Thursday, December 15, 2016

Birth of Johannes Lepsius (December 15, 1858)

In the fateful years that led to the end of the Ottoman Empire, Johannes Lepsius was the one personality who tried to raise Armenian issues among German public, especially a voice of alarm to document the genocide of 1915-1916 from its very beginning.

Protestant missionary and Orientalist, Lepsius was above all a humanist. He was the younger son of Carl Richard Lepsius, the founder of Egyptology in Germany. His siblings also become prominent personalities in science and art. He was born on December 15, 1858, in Berlin (Germany). He studied mathematics and philosophy in Munich, and earned a Ph.D. in 1880. He was trained as a Lutheran pastor and was on the board of the Syrian Orphanage of Jerusalem from 1884-1886, where he met his wife Margarethe Zeller. She passed away in 1898, leaving six children.

Lepsius became a missionary in the Ottoman Empire in the 1890s. He came to public attention when he traveled in disguise to gather evidence on the Turkish massacres of 1895-1896. His report on the pogroms, Armenien und Europa (1896), stirred considerable controversy and significantly affected international relations with the empire. He also helped found the Deutsche Orient Mission (German Mission for the Orient) to operate orphanages and schools for Armenian children.

Lepsius traveled to Constantinople in 1915 and gathered information about the ongoing massacres and deportations, while he unsuccessfully appealed to Turkish authorities to stop them. He also tried to lobby the German government. In 1916 he published privately Bericht über die Lage des armenischen Volkes in der Türkei (Report on the Situation of the Armenian People in Turkey; French edition, 1918), where he meticulously documented and condemned the annihilation. Lepsius was forced to secretly publish the report due to official military censorship. However, Lepsius managed to distribute more than 20,000 copies after the book was forbidden and before censorship was enforced. In the second edition, Der Todesgang des armenischen Volkes (The Death Walk of the Armenia People), he included an interview with Enver Pasha, held in June 1915.

Shortly after the publication of his report, Lepsius left Germany for the Netherlands to escape pursuit by the German police, and later brought his family. In June 1917 he resigned from the Deutsche Orient Mission because of disagreements with the committee. In an article published in 1925 in the magazine of the Mission, Der Orient, he disclosed his collaboration with the German Foreign Office, of which even top officials were unaware: “Soon after I resigned from my old mission, a circle of political friends suggested that I should stay in Holland and report regularly on the Dutch and British press. It becomes clear that I was serving patriotic interests from the fact that, during my three-year stay in Holland, I sent press reports daily to the military office of the Foreign Office, which were sent to Berlin through the embassy courier in The Hague.”

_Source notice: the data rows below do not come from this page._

Lemma HandleSettings_table_grows (sf : SettingsFrame) (σ : St) :
  table_grows σ (state_of (HandleSettings sf σ)).
Proof.
  unfold HandleSettings.
  destruct (decide (Flags (sf_Header sf) = ACK)); [apply table_grows_refl|].
  destruct (decide (Flags (sf_Header sf) <> UNSET)); [by apply table_same_grows|].
  run_monad.
  destruct (heap σ (Settings sf) !! SETTINGS_INITIAL_WINDOW_SIZE) as [w|].
  - destruct (decide (w > 65535)); [by apply table_same_grows|]. run_monad.
    match goal with |- context [forM_ ?l ?f ?σ1] =>
      pose proof (fun id => forM_apply_settings_entries w l σ1 id) as Hl;
      pose proof (forM_frame f l (apply_settings_to_stream_frame w) σ1) as Hfr;
      destruct (forM_ l f σ1) as [[] σ2|p σ2] end;
      simpl in Hl, Hfr; destruct Hfr as (_ & _ & _ & _ & Hlast & _).
    + apply table_same_grows.
      * intros id. unfold chan_send. destruct (closed (WriteChan (conn σ2))); simpl;
          (destruct (Hl id) as [E|(s & Hin & E)]; [by rewrite E|];
           apply elem_of_map_to_list in Hin; simpl in Hin; rewrite E, Hin;
           split; eauto).
      * unfold chan_send. by destruct (closed (WriteChan (conn σ2))).
    + apply table_same_grows; simpl; [|exact Hlast].
      intros id. destruct (Hl id) as [E|(s & Hin & E)]; [by rewrite E|].
      apply elem_of_map_to_list in Hin. simpl in Hin. rewrite E, Hin. split; eauto.
  - run_monad. unfold chan_send.
    destruct (closed (WriteChan (conn σ))); by apply table_same_grows.
Qed.

Lemma Close_table_grows (σ : St) : table_grows σ (state_of (Close σ)).
Proof.
  unfold Close. unfold mbind at 1, M_bind at 1, get_conn at 1.
  unfold mbind at 1, M_bind at 1.
  destruct (forM_close_stream_ok (map_to_list (Streams (conn σ)))
              (NoDup_fst_map_to_list _) σ) as (σ1 & Hrun & Hs & Hfr & Hh).
  { intros k v. apply elem_of_map_to_list. }
  rewrite Hrun. destruct Hfr as (_ & _ & _ & _ & Hlast & _).
  assert (Hdom : forall id,
            is_Some (Streams (conn σ1) !! id) <-> is_Some (Streams (conn σ) !! id)).
  { intros id. rewrite Hs, list_to_map_to_list.
    destruct (Streams (conn σ) !! id); split; eauto. }
  run_monad. unfold chan_close.
  destruct (closed (WriteChan (conn σ1))); by apply table_same_grows.
Qed.

Lemma WindowUpdate_table_grows (length : Z) (σ : St) :
  table_grows σ (state_of (WindowUpdate length σ)).
Proof.
  unfold WindowUpdate. run_monad.
  destruct (decide (_ < _)); [|by apply table_same_grows].
  run_monad. unfold chan_send.
  destruct (closed (WriteChan (conn σ))); by apply table_same_grows.
Qed.

Lemma then_table_grows {A B : Type} (m : M A) (k : A -> M B) :
  (forall σ, table_grows σ (state_of (m σ))) ->
  (forall a σ, table_grows σ (state_of (k a σ))) ->
  forall σ, table_grows σ (state_of ((m ≫= k) σ)).
Proof.
  intros Hm Hk σ. unfold mbind, M_bind. specialize (Hm σ).
  destruct (m σ) as [a σ1|p σ1]; simpl in *; [|exact Hm].
  eapply table_grows_trans; [exact Hm|apply Hk].
Qed.

Lemma and_then_table_grows (s1 s2 : M Control) :
  (forall σ, table_grows σ (state_of (s1 σ))) ->
  (forall σ, table_grows σ (state_of (s2 σ))) ->
  forall σ, table_grows σ (state_of (and_then s1 s2 σ)).
Proof.
  intros H1 H2. unfold and_then. apply then_table_grows; [exact H1|].
  intros [] σ; try apply table_grows_refl. apply H2.
Qed.

Ltac table_cases sid Hsid Hl Hlast :=
  repeat split; simpl;
  [ intros id0 Hid0; destruct (decide (id0 = sid)) as [->|Hne0];
    rewrite ?lookup_insert_eq, ?lookup_insert_ne by done; eauto
  | try lia
  | intros Hz; rewrite ?lookup_insert_ne by done; exact Hz
  | intros Hinv id0 Hid0; destruct (decide (id0 = sid)) as [->|Hne0];
    [ try lia; try (apply Hinv; rewrite Hl; eauto)
    | rewrite ?lookup_insert_ne in Hid0 by done;
      specialize (Hinv id0 Hid0); try lia ] ].
(** * CrowdDynamics: a shallow embedding of the simulation core

    The development follows the Python sources of the repository:

    - [crowddynamics/core/interactions/distance.py]  (geometry kernels),
    - [crowddynamics/core/interactions.py]           (interaction driver),
    - [source/core/force_agents.py]                  (power-law social force),
    - [source/field/wall.py], [crowd_dynamics/parameters.py]
                                                     (walls, random placement),
    - [crowddynamics/multiagent/algorithms.py],
      [crowddynamics/core/steering/navigation.py],
      [crowddynamics/core/motion/force.py]           (simulation phases).

    Floating point numbers are read as exact real numbers.  The two places
    where the code leaves the reals are kept explicit: a division by zero
    (a [ZeroDivisionError], or a non-finite value) makes the computation
    fail, and [np.nan] as the initial value of a running minimum is [None].
    Array accesses out of range fail as well.  Failure is [None] in the
    option monad.  Where the rounding of the code decides a branch, the
    kernel is given once more over binary64 numbers (module [F64]). *)

From Stdlib Require Import ZArith Reals Zfloor Lra Lia.
From Stdlib Require Floats.
From stdpp Require Import base option list.

Local Open Scope R_scope.

(** ** Decidable comparisons on real numbers *)

#[global] Instance R_eq_dec : EqDecision R := Req_EM_T.
#[global] Instance Rlt_decision (a b : R) : Decision (a < b) := Rlt_dec a b.
#[global] Instance Rle_decision (a b : R) : Decision (a <= b) := Rle_dec a b.
#[global] Instance Rgt_decision (a b : R) : Decision (a > b) := Rgt_dec a b.
#[global] Arguments R_eq_dec : simpl never.
#[global] Arguments Rlt_decision : simpl never.
#[global] Arguments Rle_decision : simpl never.
#[global] Arguments Rgt_decision : simpl never.

(** Scalar division as the code performs it: dividing by zero fails. *)
Definition rdiv (a d : R) : option R :=
  if decide (d = 0) then None else Some (a / d).

(** A monadic left fold: the body of a [for] loop that may fail. *)
Fixpoint foldM {A S : Type} (f : S -> A -> option S) (s : S) (l : list A)
  : option S :=
  match l with
  | [] => Some s
  | a :: l' => s' ← f s a; foldM f s' l'
  end.

(** ** Vector2 primitives *)

Module Vector2D.

(** A [float64[2]] array. *)
Definition vec : Type := R * R.

(** [np.zeros(2)] *)
Definition zeros : vec := (0, 0).

Definition vadd (a b : vec) : vec := (a.1 + b.1, a.2 + b.2).
Definition vsub (a b : vec) : vec := (a.1 - b.1, a.2 - b.2).
Definition vneg (a : vec) : vec := (- a.1, - a.2).
Definition smul (c : R) (a : vec) : vec := (c * a.1, c * a.2).

(** [x / d] for an array [x] and a scalar [d]. *)
Definition vdiv (x : vec) (d : R) : option vec :=
  if decide (d = 0) then None else Some (x.1 / d, x.2 / d).

(** Modelled from the spec: the module [crowddynamics.core.vector2D] is not
    among the sources; section 4.1 gives [dot(a,b)], [cross(a,b)] (the
    scalar [a_x b_y - a_y b_x]), [length], [rotate90([x,y]) = [-y, x]] and
    [rotate270([x,y]) = [y, -x]]. *)
Definition dot2d (a b : vec) : R := a.1 * b.1 + a.2 * b.2.
Definition cross2d (a b : vec) : R := a.1 * b.2 - a.2 * b.1.
Definition length (a : vec) : R := sqrt (a.1 * a.1 + a.2 * a.2).
Definition rotate90 (a : vec) : vec := (- a.2, a.1).
Definition rotate270 (a : vec) : vec := (a.2, - a.1).

(** [np.sign] *)
Definition sign (x : R) : R :=
  if decide (x < 0) then -1 else if decide (0 < x) then 1 else 0.

End Vector2D.
Export Vector2D.

Declare Scope vec_scope.
Delimit Scope vec_scope with V.
Infix "^+" := vadd (at level 50, left associativity) : vec_scope.
Infix "^-" := vsub (at level 50, left associativity) : vec_scope.
Infix "^*" := smul (at level 40, left associativity) : vec_scope.
Local Open Scope vec_scope.

(** ** Geometry kernels: [crowddynamics/core/interactions/distance.py] *)

Module Distance.

(** A tuple of three values: torso, left shoulder, right shoulder. *)
Definition triple (A : Type) : Type := A * A * A.

(** [t[k]] for [k] in [0, 1, 2]. *)
Definition tget {A : Type} (t : triple A) (k : nat) : A :=
  match k with
  | O => t.1.1
  | S O => t.1.2
  | _ => t.2
  end.

(** [enumerate(zip(x, r))] *)
Definition enumerate_zip {A B : Type} (x : triple A) (r : triple B)
  : list (nat * (A * B)) :=
  [ (0%nat, (tget x 0, tget r 0));
    (1%nat, (tget x 1, tget r 1));
    (2%nat, (tget x 2, tget r 2)) ].

(** [h < h_min or np.isnan(h_min)], the running minimum being [None] while
    it is still [np.nan]. *)
Definition below_min (h : R) (h_min : option R) : bool :=
  match h_min with
  | None => true
  | Some m => bool_decide (h < m)
  end.

Definition distance_circle_circle (x0 : vec) (r0 : R) (x1 : vec) (r1 : R)
  : option (R * vec) :=
  let x := x0 ^- x1 in
  let d := length x in
  let r_tot := r0 + r1 in
  let h := d - r_tot in
  n ← (if decide (d = 0) then Some zeros else vdiv x d);
  Some (h, n).

(** The loop state of [distance_three_circle]. *)
Record min3 : Type := Min3 {
  h_min : option R;
  normal : vec;
  i_min : nat;
  j_min : nat
}.

Definition min3_init : min3 := Min3 None zeros 0 0.

Definition distance_three_circle_loop
    (x0 : triple vec) (r0 : triple R) (x1 : triple vec) (r1 : triple R)
  : option min3 :=
  foldM (fun st '(i, (xi, ri)) =>
    foldM (fun st '(j, (xj, rj)) =>
      '(h, n) ← distance_circle_circle xi ri xj rj;
      if below_min h (h_min st)
      then Some (Min3 (Some h) n i j)
      else Some st)
    st (enumerate_zip x1 r1))
  min3_init (enumerate_zip x0 r0).

(** The returned [h_min] is [None] when it is still [np.nan]. *)
Definition distance_three_circle
    (x0 : triple vec) (r0 : triple R) (x1 : triple vec) (r1 : triple R)
  : option (option R * vec * vec * vec) :=
  st ← distance_three_circle_loop x0 r0 x1 r1;
  let r_moment0 :=
    tget x0 (i_min st) ^+ tget r0 (i_min st) ^* normal st ^- tget x0 0 in
  let r_moment1 :=
    tget x0 (j_min st) ^- tget r1 (j_min st) ^* normal st ^- tget x1 0 in
  Some (h_min st, normal st, r_moment0, r_moment1).

(** [p] is the pair of end points of the segment: [p[0]], [p[1]].  The
    tests are decided on the exact values; with the circle centred on an
    end point the first or second of them is taken at equality, where the
    rounded values of the code may fall on either side (module [F64]
    below). *)
Definition distance_circle_line (x : vec) (r : R) (p : vec * vec)
  : option (R * vec) :=
  let d := p.2 ^- p.1 in
  let l_w := length d in
  t_w ← vdiv d l_w;
  let n_w := rotate90 t_w in
  let q := (x ^- p.1, x ^- p.2) in
  let l_t := - dot2d t_w q.2 - dot2d t_w q.1 in
  '(d_iw, n_iw) ←
    (if decide (l_t > l_w) then
       let d_iw := length q.1 in
       n_iw ← vdiv q.1 d_iw; Some (d_iw, n_iw)
     else if decide (l_t < - l_w) then
       let d_iw := length q.2 in
       n_iw ← vdiv q.2 d_iw; Some (d_iw, n_iw)
     else
       let l_n := dot2d n_w q.1 in
       let d_iw := Rabs l_n in
       let n_iw := sign l_n ^* n_w in
       Some (d_iw, n_iw));
  let h_iw := d_iw - r in
  Some (h_iw, n_iw).

(** The loop state of [distance_three_circle_line]. *)
Record min1 : Type := Min1 {
  h_min1 : option R;
  normal1 : vec;
  i_min1 : nat
}.

Definition distance_three_circle_line
    (x : triple vec) (r : triple R) (p : vec * vec)
  : option (option R * vec * vec) :=
  st ← foldM (fun st '(i, (x_, r_)) =>
          '(h, n) ← distance_circle_line x_ r_ p;
          if below_min h (h_min1 st)
          then Some (Min1 (Some h) n i)
          else Some st)
        (Min1 None zeros 0) (enumerate_zip x r);
  let r_moment :=
    tget x (i_min1 st) ^- tget r (i_min1 st) ^* normal1 st ^- tget x 0 in
  Some (h_min1 st, normal1 st, r_moment).
(** The loop sends one request per id, in order, and routes each answer. *)
Lemma discover_loop_routes (env : Env) (ids : list string) :
  forall (pis : list PaymentIntent) eligible skipped tr c q t r,
    retrieved env q ids = map Ret pis ->
    discover_loop ids eligible skipped env (mkWorld tr c q t r) =
    (Ret (eligible ++ lefts (map route pis), skipped ++ rights (map route pis)),
     mkWorld (tr ++ map (fun id => EvStripe (PaymentIntent_retrieve id ["latest_charge"])) ids)
             c (q + length ids) t r).
Proof.
  induction ids as [|id ids IH]; intros pis eligible skipped tr c q t r Hans.
  - destruct pis; [|discriminate Hans]. simpl.
    rewrite !app_nil_r, Nat.add_0_r. reflexivity.
  - destruct pis as [|pi pis]; [discriminate Hans|].
    cbn [retrieved map] in Hans. injection Hans as Hpi Hrest.
    cbn [discover_loop]. unfold bind at 1, stripe_request at 1. cbn [n_requests trace n_calls n_clock n_random].
    rewrite Hpi. cbn [map lefts rights length].
    unfold route. fold (refunded_of pi).
    destruct (negb (String.eqb (pi_status pi) "succeeded")).
    + rewrite (IH pis _ _ _ _ _ _ _ Hrest). cbn [lefts rights].
      rewrite <- !app_assoc. cbn [app].
      replace (S q + length ids)%nat with (q + S (length ids))%nat by lia. reflexivity.
    + destruct (pi_amount pi - refunded_of pi <=? 0).
      * rewrite (IH pis _ _ _ _ _ _ _ Hrest). cbn [lefts rights].
        rewrite <- !app_assoc. cbn [app].
        replace (S q + length ids)%nat with (q + S (length ids))%nat by lia. reflexivity.
      * rewrite (IH pis _ _ _ _ _ _ _ Hrest). cbn [lefts rights].
        rewrite <- !app_assoc. cbn [app].
        replace (S q + length ids)%nat with (q + S (length ids))%nat by lia. reflexivity.
Qed.

Lemma bind_print {B} (t : string) (vs : list PyVal) (k : unit -> Py B)
    (env : Env) (w : World) :
  bind (print t vs) k env w = k tt env (with_lines [mkLine t vs] w).
Proof. reflexivity. Qed.

Lemma stripe_requests_retrievals (ids : list string) :
  stripe_requests
    (map (fun id => EvStripe (PaymentIntent_retrieve id ["latest_charge"])) ids)
  = map (fun id => PaymentIntent_retrieve id ["latest_charge"]) ids.
Proof. induction ids as [|id ids IH]; simpl; [reflexivity|]. rewrite <- IH. reflexivity. Qed.

Lemma sleeps_retrievals (ids : list string) :
  sleeps (map (fun id => EvStripe (PaymentIntent_retrieve id ["latest_charge"])) ids) = [].
Proof. induction ids as [|id ids IH]; simpl; [reflexivity|exact IH]. Qed.

(** The whole function: when Stripe answers every retrieval, it returns
    the routed candidates, having sent one retrieval per id and nothing
    else. *)
Lemma discover_eligible_payments_routes (env : Env) (w : World)
    (ids : list string) (pis : list PaymentIntent) :
  retrieved env (n_requests w) ids = map Ret pis ->
  exists w',
    discover_eligible_payments (Some ids) env w
      = (Ret (lefts (map route pis), rights (map route pis)), w') /\
    stripe_requests (trace w') =
      stripe_requests (trace w)
      ++ map (fun id => PaymentIntent_retrieve id ["latest_charge"]) ids /\
    sleeps (trace w') = sleeps (trace w).
Proof.
  intros Hans. unfold discover_eligible_payments.
  do 6 (rewrite bind_print; cbv beta). rewrite !with_lines_app.
  set (lines := (_ ++ _)%list).
  replace (match Some ids with
           | Some (id :: rest) => discover_loop (id :: rest) [] []
           | _ => ret ([], [])
           end) with (discover_loop ids [] []) by (destruct ids; reflexivity).
  unfold bind at 1. unfold with_lines at 1.
  rewrite (discover_loop_routes env ids pis [] [] _ _ _ _ _ Hans). cbn [app].
  match goal with
  | |- ex (fun w' => ?m env ?w1 = _ /\ @?Q w') =>
      assert (Hp : only_prints m (lefts (map route pis), rights (map route pis)))
        by prints;
      destruct (Hp env w1) as [lines2 Hrun]
  end.
  eexists. split; [exact Hrun|].
  rewrite stripe_requests_with_lines, sleeps_with_lines. cbn [trace].
  rewrite !stripe_requests_app, !sleeps_app, stripe_requests_retrievals, sleeps_retrievals.
  pose proof (stripe_requests_with_lines lines w) as H1.
  pose proof (sleeps_with_lines lines w) as H2.
  unfold with_lines in H1, H2. cbn [trace] in H1, H2.
  rewrite stripe_requests_app in H1. rewrite sleeps_app in H2.
  rewrite H1, H2, app_nil_r. split; reflexivity.
Qed.
(** * The JMeter transaction-reconstruction core of unified-report-generator

    A shallow embedding of the parsing core of [src/generateUnifiedReport.js]:
    the CSV line tokenizer, the statistics calculator, the single-pass
    transaction reconstruction of [parseJMeterResults] and the concurrency
    inference of [extractUserConfiguration].

    Conventions of the embedding.
    - A JavaScript string is a [string]; every [ascii] stands for the UTF-16
      code unit of the same number (so the embedding covers strings whose
      code units are below 256).
    - A JavaScript number that the code uses as an integer (an elapsed time,
      a time stamp, a counter, an array index) is a [Z]; doubles are exact on
      integers of magnitude below 2^53, which is the range meant throughout.
      Where the code divides (the average of [calculateStatistics], the
      percentages printed by [toFixed(2)]) the sums, the quotients and the
      products are embedded with binary64 floats, rounding included.
    - [undefined] read from an array is [None]; a thrown exception is [None]
      in the result of the function that throws. *)

From Stdlib Require Import ZArith Ascii String List Lia Bool.
From Stdlib Require Import Sorting.Permutation Sorting.Sorted.
From Stdlib Require Import Floats DecimalString DecimalN.
From stdpp Require Import list strings numbers sorting gmap.
(* ===== verification/_CoqProject ===== *)
-Q . S2P
Prelude.v
CppStd.v
StdMap.v
World.v
Spdlog.v
Logging.v
Network.v
Initialize.v
CacheMachine.v
Context.v
Kernel.v
Graph.v
GraphTests.v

A stamp in homage to Johannes Lepsius issued in Armenia in 2013

The German responsibility in the Armenian genocide was a subject often discussed during World War I. In the first months following the defeat of Germany and Turkey, Germany faced allegations of war crimes in Europe and sought to avoid responsibility for crimes within Turkey. For his part, Lepsius was committed to unearthing the most comprehensive record possible of the genocide. Thus, while still in the Netherlands, he readily agreed to the foreign ministry's offer to let him prepare a series of books based on formerly secret German diplomatic records, beginning with a volume documenting German activities in Turkey and Armenia between 1914 and 1918: Deutschland und Armenien 1914–1918: Sammlung diplomatischer Aktenstücke (Germany and Armenia 1914–1918: Collection of Diplomatic documents) (1919). Although German officials claimed that they had released a copy of the complete record, they actually supplied Lepsius with censored versions of many documents. A systematic comparison of the published documents with the originals revealed that there were a great number of abridgements or even forgeries, and that important references to German policy with regard to the genocide, joint responsibility, as well as involvement of German officers in repressions against the Armenians had been systematically held back. In addition, the names of important Turkish people involved in the genocide were generally omitted. In the end, Lepsius’ collection presented frank and detailed evidence of the Young Turks’ genocidal campaign, but tended, unwittingly, to absolve Germany of any responsibility. The uncensored version of the German documents was published in 2005 by researcher Wolfgang Gust (also available in English translation).

In June 1921 Lepsius testified for the defense in the trial of Soghomon Tehlirian, the assassin of former Turkish Interior Minister Talaat Pasha.

Lepsius passed away on February 3, 1926, in Merano (Italy). Franz Werfel, who used his publications for his novel The Forty Days of Musa Dagh, portrayed him as a “guardian angel of the Armenians.” The “Johannes Lepsius Archive,” initially collected and organized by theologian Hermann Goltz at the Martin Luther University of Halle-Wittenberg, was moved in 2011 to the newly opened Lepsius House Museum, set in the house in Potsdam where Lepsius lived from 1908 and 1925, which also functions as a research center for genocide studies. A street in Potsdam is named after the German humanist, as well as a school in Yerevan.